Officials in Maryland and Virginia are increasingly taking on the role of a financial investor in their economic development efforts, deploying millions in taxpayer dollars to up-and-coming companies that they hope will create jobs.
It’s a strategy that is both full of potential and fraught with risk.
The District has also taken steps to help foster its start-up community, though it has been less aggressive than its neighbors in providing investment capital.
Their efforts address a perennial need in the start-up community for capital that can propel business ideas into viable companies. That’s particularly true of firms in industries that often require a lot of cash to get off the ground, such as technology and life sciences.
For investors, however, there’s always a gamble. The return on investment could be big if the company finds success. But many new ventures fail to achieve their full potential or fold altogether, which in turn results in a loss.
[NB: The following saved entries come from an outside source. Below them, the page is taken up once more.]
Lemma ws_step_serve `{Jwt} ws rq s : rq <> RqWsReceive ws WsClosed -> ws_step ws s (serve_all [rq] s).
Proof. intros Hne. destruct (serve_one_step rq (s : DB * @hub_state hub_Notifier)) as [r Hr]. by exists _, rq, r. Qed.

(** C36: only the admin's stock toggle sends anything on the hub:
    every other request, a checkout that lowers stock included, leaves
    what each socket has received unchanged; clients are never told of
    stock that checkouts or uploads change. *)
Theorem only_toggle_notifies `{Jwt} `{NotifierLaws} rq d h d' h' r :
  is_toggle rq = false -> serve rq d h = (d', h', r) -> forall ws, inbox h' ws = inbox h ws.
Proof.
  intros Ht Hs ws. destruct (serve_hub _ _ _ _ _ _ Hs) as [->|[(msg & Ht' & _)|[(w & _ & ->)|(w & _ & ->)]]].
  - done.
  - by rewrite Ht in Ht'.
  - apply connect_inbox.
  - apply disconnect_inbox.
Qed.

(** C29: a client of [/ws/inventory] receives every stock toggle while
    its socket is open: after [hub.connect(ws)], along any run of
    requests (other clients connecting or leaving, checkouts, uploads,
    toggles, ...) that does not close [ws], an admin toggle answering
    [stock] delivers [{product_id, stock}] to [ws], at least once. *)
Theorem inventory_ws_delivers `{Jwt} ws s1 s2 tok pid d3 h3 st :
  star (ws_step ws) (fst s1, hub_connect ws (snd s1)) s2 ->
  serve (RqToggleStock tok pid) (fst s2) (snd s2) = (d3, h3, Ok (RespStock st)) ->
  exists n, (0 < n)%nat /\ hub_inbox h3 ws = hub_inbox (snd s2) ws ++ repeat (mkStockUpdate pid st) n.
Proof.
  intros Hrun Hs. apply (star_invariant _ (fun s => hub_live (snd s) ws)) in Hrun;
    [|apply ws_step_live|apply hub_connect_live].
  revert Hs. unfold serve.
  match goal with |- context [?T] => lazymatch T with toggle_stock_request _ _ _ _ =>
    destruct T as [[d' h'] [x|e]] eqn:Ht end end; intros Hx; invc Hx.
  apply toggle_broadcast in Ht as ->.
  apply (broadcast_delivers (H := hub_Notifier)). by apply hub_broadcast_keeps.
Qed.
End Socket.

Import Fixtures AuthFixtures AdminFixtures.

(** Users 7 and 8 each hold 3 of product A (stock 5) in their carts;
    user 1 is the administrator. *)
Definition race_db : DB :=
  set_users (fun _ => [seed_admin; User.mkUser 7 "u7@demo.dev" (hash_password "pw7") false;
                       User.mkUser 8 "u8@demo.dev" (hash_password "pw8") false]) scenario_race.

Definition demo_state : DB * @hub_state hub_Notifier := (race_db, demo_hub).

Definition tok (uid : Z) : option string := Some (bearer (jwt_encode uid)).

Definition demo_run : list request :=
  [RqAddToCart (tok 7) 1 0; RqCheckout (tok 7); RqToggleStock (tok 1) 1; RqCheckout (tok 8);
   RqTrack "view" (Some 1) None; RqUploadCsv (tok 1) [lamp_row]].

Definition shop_run : list request :=
  [RqCheckout (tok 7); RqCheckout (tok 8); RqSignup "ann@demo.dev" "secret"; RqUploadCsv (tok 1) [lamp_row]].

Lemma reachable_history_witness :
  history race_db (fst (serve_all demo_run demo_state)).
Proof.
  apply (reachable_history demo_state).
  apply (serve_all_star _ (fun _ => True)); [intros; apply sys_step_serve|repeat constructor].
Defined.

Lemma reachable_store_inv_witness :
  store_inv (fst (serve_all demo_run demo_state)).
Proof.
  apply (reachable_store_inv demo_state).
  - apply (serve_all_star _ rq_safe); [intros; by apply safe_step_serve|].
    repeat constructor; cbn. intros z Hz. vm_compute in Hz. invc Hz. lia.
  - split; [apply stock_nonneg_rows; vm_compute; reflexivity|].
    split; apply (bool_decide_unpack _); vm_compute; reflexivity.
Defined.

Lemma reachable_conserves_stock_witness :
  balanced race_db (fst (serve_all shop_run demo_state)).
Proof.
  apply (reachable_conserves_stock demo_state).
  apply (serve_all_star _ (fun rq => is_toggle rq = false)); [intros; by apply shop_step_serve|].
  repeat constructor.
Defined.

(** Serialised, the specification's race scenario holds: of two
    checkouts of 3 against a stock of 5, the first succeeds and the
    second fails naming the product, leaving a stock of 2. *)
Example serial_checkouts_scenario :
  let '(d1, h1, r1) := serve (RqCheckout (tok 7)) race_db demo_hub in
  let '(d2, h2, r2) := serve (RqCheckout (tok 8)) d1 h1 in
  r1 = Ok (RespOrder 1 (5997 # 100)) /\
  r2 = Err (HTTPException 400 "Insufficient stock for A") /\
  stock_of d2 1 = Some 2.
Proof. vm_compute. split_and!; reflexivity. Qed.

(** After a successful checkout lowers product A from 5 to 2, the
    connected listener 1 has received nothing, while an admin toggle of
    the same product is delivered to it. *)
Example checkout_does_not_broadcast :
  let '(d1, h1, _) := serve (RqCheckout (tok 7)) race_db demo_hub in
  let '(_, h2, _) := serve (RqToggleStock (tok 1) 1) d1 h1 in
  stock_of race_db 1 = Some 5 /\ stock_of d1 1 = Some 2 /\
  hub_inbox h1 1 = [] /\ hub_inbox h2 1 = [mkStockUpdate 1 0].
Proof. vm_compute. split_and!; reflexivity. Qed.

(** Client 3 connects; client 4 connects and leaves; user 7 checks out;
    then the admin toggles product A. *)
Definition ws_run : list request :=
  [RqWsConnect 4; RqWsReceive 3 (WsText "ping"); RqCheckout (tok 7); RqWsReceive 4 WsClosed].

Definition ws_state : DB * Hub := serve_all ws_run (race_db, hub_connect 3 demo_hub).

Definition ws_toggle : DB * Hub * result response :=
  serve (RqToggleStock (tok 1) 1) (fst ws_state) (snd ws_state).

Lemma inventory_ws_delivers_witness :
  exists n, (0 < n)%nat /\
    hub_inbox (snd (fst ws_toggle)) 3 = hub_inbox (snd ws_state) 3 ++ repeat (mkStockUpdate 1 0) n.
Proof.
  apply (inventory_ws_delivers 3 (race_db, demo_hub) ws_state (tok 1) 1 (fst (fst ws_toggle))).
  - change (star (ws_step 3) (race_db, hub_connect 3 demo_hub) (serve_all ws_run (race_db, hub_connect 3 demo_hub))).
    apply (@serve_all_star _ _ _ _ _ hub_Notifier _ (fun rq => rq <> RqWsReceive 3 WsClosed));
      [intros; by apply ws_step_serve|].
    repeat constructor; discriminate.
  - vm_compute. reflexivity.
Defined.

Lemma only_toggle_notifies_witness :
  hub_inbox (snd (fst (serve (RqCheckout (tok 7)) race_db demo_hub))) 1 = hub_inbox demo_hub 1.
Proof.
  apply (@only_toggle_notifies _ _ _ _ _ hub_Notifier _ (RqCheckout (tok 7)) race_db demo_hub
           (fst (fst (@serve _ _ _ _ _ hub_Notifier (RqCheckout (tok 7)) race_db demo_hub))) _
           (snd (@serve _ _ _ _ _ hub_Notifier (RqCheckout (tok 7)) race_db demo_hub))); reflexivity.
Defined.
Maryland fetched $84 million in a tax credit auction last week that it will funnel to young firms as part of the state’s InvestMaryland program. One-third of the sum will be invested directly by the state into companies and the remaining two-thirds will be distributed to venture capital firms that will invest it as they would any other capital.
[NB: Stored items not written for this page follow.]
Lemma invariant_stop s : invariant s -> invariant (stop s).
Proof.
  intros [H1 H2 H3 H4]. split; trace_simpl; auto.
  - rewrite tasks_of_app, H1. cbn [tasks_of flat_map app].
    rewrite app_nil_r. reflexivity.
  - intros [H|H]; [congruence|]. apply H4. right; exact H.
Qed.

Lemma invariant_work s r o : invariant s -> invariant (work s r o).
Proof.
  intros Hinv. pose proof Hinv as [H1 H2 H3 H4]. unfold work.
  destruct (pc s) as [| |t|t c|t c|t e|t|] eqn:Epc;
    cbn [pending is_posting is_rendering] in *.
  - (* loop head *)
    destruct (running s) eqn:Er; split; trace_simpl; rewrite ?H2; auto.
    intros [H|H]; congruence.
  - (* inside get *)
    destruct (queue s) as [|[t|] q] eqn:Eq.
    + split; trace_simpl; rewrite ?H2, ?Eq; cbn [tasks_of flat_map];
        rewrite ?app_nil_r; auto.
    + split; trace_simpl.
      * rewrite H1. cbn [tasks_of flat_map app].
        rewrite <- app_assoc. reflexivity.
      * rewrite H2. reflexivity.
      * destruct H3 as [u Hu]. rewrite Hu.
        exists (u ++ [bubble_of t]). rewrite app_assoc. reflexivity.
      * intros [H|H]; [|discriminate].
        rewrite (H4 (or_introl H)). reflexivity.
    + split; trace_simpl; rewrite ?H2; auto.
  - (* posting *)
    destruct r as [e|c [n|]]; split; trace_simpl;
      rewrite ?H2; auto.
  - (* parsed *)
    destruct (running s) eqn:Er; split; trace_simpl; rewrite ?H2; auto.
    intros [H|H]; congruence.
  - (* rendering *)
    specialize (H4 (or_intror eq_refl)).
    destruct o as [h|e]; split; trace_simpl; rewrite ?H2; auto.
    rewrite H4. apply is_prefix_refl.
  - (* handling *)
    destruct (running s) eqn:Er; split; trace_simpl; rewrite ?H2; auto.
    + rewrite (H4 (or_introl eq_refl)). apply is_prefix_refl.
    + intros [H|H]; congruence.
  - (* finishing *)
    split; trace_simpl; rewrite ?H2; auto.
  - exact Hinv.
Qed.

Lemma invariant_step s i : invariant s -> invariant (step s i).
Proof.
  destruct i; simpl;
    [apply invariant_add_task | apply invariant_stop | apply invariant_work].
Qed.

Lemma invariant_run ins : forall s, invariant s -> invariant (run s ins).
Proof.
  induction ins as [|i ins IH]; intros s H; [exact H|].
  apply IH, invariant_step, H.
Qed.

Lemma flight_none tr : fold_left flight_step tr None = None.
Proof. induction tr as [|e tr IH]; simpl; auto. Qed.

(** C5.  Whatever the interleaving of [add_task], [stop] and worker
    moves: the worker takes the tasks in the order they were added (the
    tasks taken are a prefix of the tasks added); a POST begins only
    when none is under way, at every point of the trace; and the
    [finished] signals come in the order of the [add_task] calls (their
    bubbles are a prefix of the bubbles of the tasks added). *)
Theorem worker_serializes (ins : list input) :
  let s := run init ins in
  is_prefix (taken (trace s)) (added s)
  /\ (forall tr1 tr2, trace s = tr1 ++ tr2 -> flight tr1 <> None)
  /\ is_prefix (map snd (finished (trace s))) (map bubble_of (added s)).
Proof.
  intros s. destruct (invariant_run ins init invariant_init)
    as [H1 H2 H3 H4]. fold s in H1, H2, H3, H4.
  assert (Hp : is_prefix (taken (trace s)) (added s))
    by (exists (tasks_of (queue s)); exact H1).
  split; [exact Hp|]. split.
  - intros tr1 tr2 E Hn. rewrite E, flight_app, Hn, flight_none in H2.
    discriminate.
  - eapply is_prefix_trans; [exact H3|]. apply is_prefix_map; exact Hp.
Qed.

Example worker_serializes_run :
  let s := run queued1 interleaving in
  taken (trace s) = [task1]
  /\ added s = [task1; task2]
  /\ map snd (finished (trace s)) = [1]
  /\ pc s = AtLoopHead /\ queue s = [Some task2].
Proof. vm_compute. auto 6. Qed.

(** *** One task, from the queue to [task_done] *)

Lemma work_add_task_commute s t' r o :
  engaged s -> work (add_task s t') r o = add_task (work s r o) t'.
Proof.
  destruct s as [qu ru p tr ad]. unfold engaged, work, add_task.
  cbn [pc running queue trace added]. intros He.
  destruct p; try reflexivity.
  - destruct ru; reflexivity.
  - destruct qu as [|[t|] q]; try reflexivity.
    destruct He as [He|He]; congruence.
  - destruct r as [e|c [n|]]; reflexivity.
  - destruct ru; reflexivity.
  - destruct o; reflexivity.
  - destruct ru; reflexivity.
Qed.

Lemma engaged_add_task s t' : engaged (add_task s t').
Proof. right. cbn [add_task queue]. destruct (queue s); discriminate. Qed.

Section OneTask.

Variables (r : response) (o : render).

#[local] Abbreviation W := (work_times r o).

Lemma W_succ k s : W (S k) s = W k (work s r o).
Proof. reflexivity. Qed.

Lemma W_add_task t' : forall k s,
  (forall j, j < k -> engaged (W j s)) ->
  W k (add_task s t') = add_task (W k s) t'.
Proof.
  induction k as [|k IH]; intros s He; [reflexivity|].
  rewrite !W_succ. rewrite work_add_task_commute by (apply (He 0); lia).
  apply IH. intros j Hj. rewrite <- W_succ. apply He. lia.
Qed.

(** Tasks added while a task is handled end up behind it. *)
Lemma run_interleaved : forall ins s k,
  existsb is_stop ins = false ->
  works ins = repeat (Work r o) k ->
  (forall j, j < k -> engaged (W j s)) ->
  run s ins = fold_left add_task (adds ins) (W k s).
Proof.
  induction ins as [|i ins IH]; intros s k Hs Hw He.
  - destruct k; [reflexivity | discriminate].
  - destruct i as [t'| |r' o']; cbn [existsb is_stop orb] in Hs;
      [|discriminate|].
    + cbn [works filter] in Hw. cbn [run fold_left step adds flat_map app].
      fold (run (add_task s t') ins). fold (adds ins).
      rewrite (IH (add_task s t') k Hs Hw).
      * rewrite W_add_task by exact He. reflexivity.
      * intros j Hj. rewrite W_add_task by (intros; apply He; lia).
        apply engaged_add_task.
    + cbn [works filter] in Hw. fold (works ins) in Hw.
      destruct k as [|k]; [discriminate|].
      cbn [repeat] in Hw. inversion Hw; subst r' o'.
      cbn [run fold_left step adds flat_map app].
      fold (run (work s r o) ins). fold (adds ins).
      rewrite W_succ. apply IH; auto.
      intros j Hj. rewrite <- W_succ. apply He. lia.
Qed.

Lemma fold_add_task l : forall s,
  pc (fold_left add_task l s) = pc s
  /\ running (fold_left add_task l s) = running s
  /\ trace (fold_left add_task l s) = trace s
  /\ queue (fold_left add_task l s) = queue s ++ map Some l.
Proof.
  induction l as [|t l IH]; intros s; cbn [fold_left map].
  - rewrite app_nil_r. auto.
  - destruct (IH (add_task s t)) as (H1 & H2 & H3 & H4).
    rewrite H1, H2, H3, H4. cbn [add_task pc running trace queue].
    rewrite <- app_assoc. auto.
Qed.

(** The moves of the worker on one task, nothing happening between. *)
Lemma handle_task s t q :
  pc s = AtLoopHead -> running s = true -> queue s = Some t :: q ->
  let s' := W (moves r o) s in
  (forall j, j < moves r o -> engaged (W j s))
  /\ trace s' = trace s ++ [EvPostStart t; EvPostEnd t]
                 ++ match r with
                    | RespOk _ (Some n) => [EvStats n]
                    | _ => []
                    end
                 ++ [EvFinished (reply r o) (bubble_of t); EvTaskDone]
  /\ pc s' = AtLoopHead /\ running s' = true /\ queue s' = q.
Proof.
  destruct s as [qu ru p tr ad]. cbn [pc running queue trace].
  intros -> -> ->. split.
  - intros j Hj.
    destruct r as [e|c [n|]], o as [h|e'];
      cbn [moves] in Hj;
      do 7 (destruct j as [|j];
            [first [ lia
                   | unfold engaged, work_times; cbn;
                     first [left; discriminate | right; discriminate] ]|]);
      lia.
  - destruct r as [e|c [n|]], o as [h|e'];
      cbn -[app]; rewrite <- ?app_assoc; auto.
Qed.

End OneTask.

(** C8.  A task at the head of the queue of a running worker, handled
    without a [stop] in between (and whatever tasks are added
    meanwhile), gets exactly one [finished] signal: the rendered HTML
    with the raw text when the request and the rendering succeed, the
    error payload when either raises.  The task is then marked done and
    the worker is back at the head of its loop, still running, where its
    next two moves (the test of the loop, then the [get]) take the next
    queued task. *)
Theorem one_finished_signal_per_task (s : wstate) (t : task)
    (q : list (option task)) (r : response) (o : render)
    (ins : list input) :
  pc s = AtLoopHead ->
  running s = true ->
  queue s = Some t :: q ->
  existsb is_stop ins = false ->
  works ins = repeat (Work r o) (moves r o) ->
  let s' := run s ins in
  finished (trace s') = finished (trace s) ++ [(reply r o, bubble_of t)]
  /\ done_count (trace s') = S (done_count (trace s))
  /\ pc s' = AtLoopHead /\ running s' = true
  /\ queue s' = q ++ map Some (adds ins)
  /\ (forall t2 q2 r2 o2, queue s' = Some t2 :: q2 ->
                          pc (work (work s' r2 o2) r2 o2) = Posting t2).
Proof.
  intros Hpc Hrun Hq Hs Hw s'.
  destruct (handle_task r o s t q Hpc Hrun Hq) as (He & Ht & Hp & Hr & Hq').
  unfold work_times in Ht, Hp, Hr, Hq'.
  assert (E : s' = fold_left add_task (adds ins)
                     (run s (repeat (Work r o) (moves r o))))
    by (apply run_interleaved; assumption).
  destruct (fold_add_task (adds ins)
              (run s (repeat (Work r o) (moves r o))))
    as (F1 & F2 & F3 & F4).
  rewrite <- E in F1, F2, F3, F4.
  rewrite F3, Ht, F1, Hp, F2, Hr, F4, Hq'.
  rewrite !finished_app, !done_count_app.
  assert (Hf : forall l, finished l = [] /\ done_count l = 0 ->
                         finished (l ++ [EvFinished (reply r o) (bubble_of t);
                                         EvTaskDone])
                         = [(reply r o, bubble_of t)]
                         /\ done_count (l ++ [EvFinished (reply r o)
                                                (bubble_of t); EvTaskDone])
                            = 1).
  { intros l [L1 L2]. rewrite finished_app, done_count_app, L1, L2.
    split; reflexivity. }
  split; [|split; [|split; [|split; [|split]]]]; auto.
  - f_equal. destruct r as [e|c [n|]]; reflexivity.
  - rewrite Nat.add_comm. cbn [plus]. f_equal.
    destruct r as [e|c [n|]]; reflexivity.
  - intros t2 q2 r2 o2 Hq2. unfold work at 1.
    assert (E1 : pc (work s' r2 o2) = Waiting)
      by (unfold work; rewrite F1, Hp, F2, Hr; reflexivity).
    assert (E2 : queue (work s' r2 o2) = Some t2 :: q2)
      by (unfold work; rewrite F1, Hp, F2, Hr; cbn [goto queue];
          rewrite F4, Hq'; exact Hq2).
    rewrite E1, E2. reflexivity.
Qed.

Lemma one_finished_signal_per_task_witness :
  pc queued1 = AtLoopHead
  /\ running queued1 = true
  /\ queue queued1 = Some task1 :: []
  /\ existsb is_stop interleaving = false
  /\ works interleaving
     = repeat (Work timeout_error no_render)
              (moves timeout_error no_render)
  /\ let s' := run queued1 interleaving in
     finished (trace s')
     = finished (trace queued1)
         ++ [(reply timeout_error no_render,
              bubble_of task1)]
     /\ done_count (trace s')
        = S (done_count (trace queued1))
     /\ pc s' = AtLoopHead /\ running s' = true
     /\ queue s' = [] ++ map Some (adds interleaving)
     /\ (forall t2 q2 r2 o2, queue s' = Some t2 :: q2 ->
                             pc (work (work s' r2 o2) r2 o2) = Posting t2).
Proof.
  split; [reflexivity|]. split; [reflexivity|]. split; [reflexivity|].
  split; [reflexivity|]. split; [reflexivity|].
  apply (one_finished_signal_per_task queued1 task1 []
           timeout_error no_render
           interleaving); reflexivity.
Defined.

End WorkerTheorems.

(* ================================================================== *)
(** * Part III: further properties of the code                          *)
(* ================================================================== *)

(** ** More on the sanitizers *)

Module SanitizeMore.

Import Fixtures.

Lemma stamp_fallback_length t : length (stamp_fallback t) = 24.
Proof. reflexivity. Qed.

Lemma cut_length max_len (c2 : str) :
  length (if max_len <? length c2
          then rstrip is_space (firstn max_len c2) else c2) <= max_len.
Proof.
  destruct (max_len <? length c2) eqn:E.
  - etransitivity; [apply rstrip_length | apply firstn_le_length].
  - apply Nat.ltb_ge; exact E.
Qed.

(** X1.  The stem [sanitize_filename(name, max_len)] returns is never
    longer than [max_len], except for the time-stamp fallback, which
    has 24 characters whatever [max_len] is: the length is at most the
    larger of [max_len] and 24, and at most 200 with the default. *)
Theorem sanitize_filename_length (max_len : nat) (now : datetime)
    (name : str) :
  length (sanitize_filename_len max_len now name) <= Nat.max max_len 24
  /\ (sanitize_filename_len max_len now name <> stamp_fallback now ->
      length (sanitize_filename_len max_len now name) <= max_len)
  /\ length (sanitize_filename now name) <= 200.
Proof.
  assert (H : sanitize_filename_len max_len now name = stamp_fallback now
              \/ length (sanitize_filename_len max_len now name) <= max_len).
  { unfold sanitize_filename_len.
    set (c3 := if max_len <? length (cleaned name)
               then rstrip is_space (firstn max_len (cleaned name))
               else cleaned name).
    assert (H3 : length c3 <= max_len) by apply cut_length.
    clearbody c3.
    pose proof (rstrip_length is_dot_or_space c3) as H4.
    destruct (rstrip is_dot_or_space c3) as [|x k] eqn:E; [left; reflexivity|].
    right. change (length (x :: k) <= max_len). lia. }
  split; [|split].
  - destruct H as [-> | H]; [rewrite stamp_fallback_length|]; lia.
  - intros Hne. destruct H as [H|H]; [contradiction | exact H].
  - apply (sanitize_filename_is_clean now name).
Qed.

(** X2.  The stems [sanitize_filename] leaves unchanged are exactly the
    clean ones: no forbidden character, whitespace only as single plain
    spaces inside, no dot at the end, between 1 and 200 characters. *)
Theorem sanitize_filename_fixed_points (now : datetime) (s : str) :
  sanitize_filename now s = s <-> clean_stem s.
Proof.
  split.
  - intros E. rewrite <- E. apply sanitize_filename_is_clean.
  - apply sanitize_filename_clean.
Qed.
InvestMaryland was the cornerstone of Democratic Gov. Martin O’Malley’s economic development initiatives during last year’s legislative session. The auction last Thursday sold off $100 million worth of future tax credits to 11 insurance companies.
“If you’re making good investments and you’re investing in quality companies, they’re going to create jobs and they’re going to create economic opportunity,” said Christian Johansson, Maryland’s secretary of business and economic development.
Risk is an inherent part of any economic development initiative, he said, but added that equity investments have the potential to bring more money back to the state over the long term.
The state has had success in the past. A similar fund was created 17 years ago with $25 million and it returned $61 million over time, Johansson said.
Virginia’s Center for Innovative Technology has had $6 million to invest this fiscal year through its GAP Funds program. Though significantly smaller than Maryland’s figure, the sum marked a major hike in funds compared with previous years.
“This just provides us the opportunity to address more of [the deal flow] and fund deals that we would have previously passed on,” said Tom Weithman, the program’s managing director and vice president.
Weithman said the program’s staff has doubled to six employees in the past year and they have closed a record number of deals, most worth between $50,000 and $100,000. Next year’s funding remains in limbo.
“We’re investing in what we believe will be high-growth, sustainable companies and we believe if we invest in those ... new jobs will be created and new revenue streams will be realized for the state,” he said.
The nonprofit takes steps to ensure the money remains in the state. The companies must have their headquarters in Virginia and pledge to remain in the commonwealth, Weithman said. Ideally, the firms will then attract subsequent money from private investors.
The District has made its own efforts to spur growth in its budding tech sector as young entrepreneurs look to establish companies in the city. But current regulations limit economic developers’ ability to make direct investments.
“There does not appear to be any law that enables us to invest directly into VCs or even companies,” said Jenifer Boss, a senior business development representative in the office of the deputy mayor for planning and economic development.
The city’s main investment vehicle to date has been the Certified Capital Company Program, known as CAPCO. The program was created in 2003 and is run through the department of insurance, securities and banking.
The program raised $50 million through the sale of tax credits to insurance companies, then divided the money among three venture capital firms to invest in District-based companies by 2013.